Start of Supplied records
(** C22. Shutdown terminates: once the destroyer waits in [pthread_join] and no log
    call is in progress, the consumer returns within a bounded number of its
    own steps and the join succeeds; if the consumer still had to look at the
    ring, every accepted record has then been processed. *)
Theorem shutdown_joins (k : nat) (sink0 : St) (tr : list ring_event) (s : handler_state St)
    (Hk : (1 <= k <= 32)%nat) (Hlen : Z.of_nat (length tr) <= 2 ^ 61)
    (Hrun : run (handler_step (mask_of k)) (handler_start k sink0) tr s)
    (Hjoin : hs_destroy s = DJoin) (Hidle : hs_prods s = ∅) :
  let outstanding := (length (enqueued tr) - length (dequeued tr))%nat in
  exists tr' s', consumer_run k (10 + 3 * outstanding) s = Some (tr', s') /\
    destroy_step s' = Some (EvTau, with_destroy s' DDone) /\
    (will_drain (hs_cons s) = true ->
     exists ops, hs_sink s' = sink_replay ops sink0 /\ processed ops = enqueued tr /\
       last ops = Some OpFinish).
Proof.
  destruct (handler_run_refines k Hk sink0 tr s ltac:(lia) Hrun) as (q & Hq & Hinv).
  destruct (fifo_run_conserves (cap k) tr q ltac:(pose proof (cap_pos k); lia) Hq) as [He Hcap].
  assert (length (enqueued tr) - length (dequeued tr) = length q)%nat as ->.
  { rewrite He, length_app. lia. }
  pose proof (cap_le_pow32 k ltac:(lia)).
  pose proof (wake_inv_run k sink0 tr s Hrun) as Hw.
  assert (stopping s) as Hstop.
  { split_and!; [done..|]. by rewrite (wi_running k s Hw), Hjoin. }
  destruct (stopping_consumer_run k Hk (10 + 3 * length q) (length tr) s q)
    as (tr' & s' & q' & m & Hsolo & Hinv' & (Hd' & _) & Hdr); [lia|done..| |].
  { unfold exit_distance. destruct (hs_cons s); lia. }
  exists tr', s'. split; [done|]. destruct (consumer_run_run k _ _ _ _ Hsolo) as [Hrun' Hexit].
  split; [unfold destroy_step; by rewrite Hd', Hexit|]. intros Hwill.
  pose proof (run_app _ _ _ _ _ _ Hrun Hrun') as Hall.
  destruct (sink_inv_run k sink0 (tr ++ tr') s' Hall) as (ops & Hs & Hp & Hl).
  rewrite Hexit in Hp, Hl. simpl in Hp, Hl. rewrite app_nil_r in Hp.
  exists ops. split_and!; [done| |by apply Hl]. rewrite Hp.
  destruct (consumer_run_trace k _ _ _ _ Hsolo) as [Hnone Hlen'].
  destruct (handler_run_refines k Hk sink0 (tr ++ tr') s') as (q2 & Hq2 & [Hinv2 _]);
    [rewrite length_app; lia|done|].
  destruct (fifo_run_conserves (cap k) (tr ++ tr') q2 ltac:(lia) Hq2) as [He2 _].
  rewrite (Hdr (or_introl Hwill)) in Hinv'.
  pose proof (inv_head _ _ _ _ (proj1 Hinv')) as Hh. pose proof (inv_head _ _ _ _ Hinv2) as Hh2.
  destruct q2; [|exfalso; rewrite Hh in Hh2; simpl in Hh2; lia]. rewrite app_nil_r in He2. rewrite <- He2.
  unfold enqueued in *. by rewrite omap_app, Hnone, app_nil_r.
Qed.
End theorems.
End of Supplied records
| The task |
Using the entries above, return each line in which the word "Hlen" occurs.

| Answer space |
    (Hk : (1 <= k <= 32)%nat) (Hlen : Z.of_nat (length tr) <= 2 ^ 61)
  destruct (consumer_run_trace k _ _ _ _ Hsolo) as [Hnone Hlen'].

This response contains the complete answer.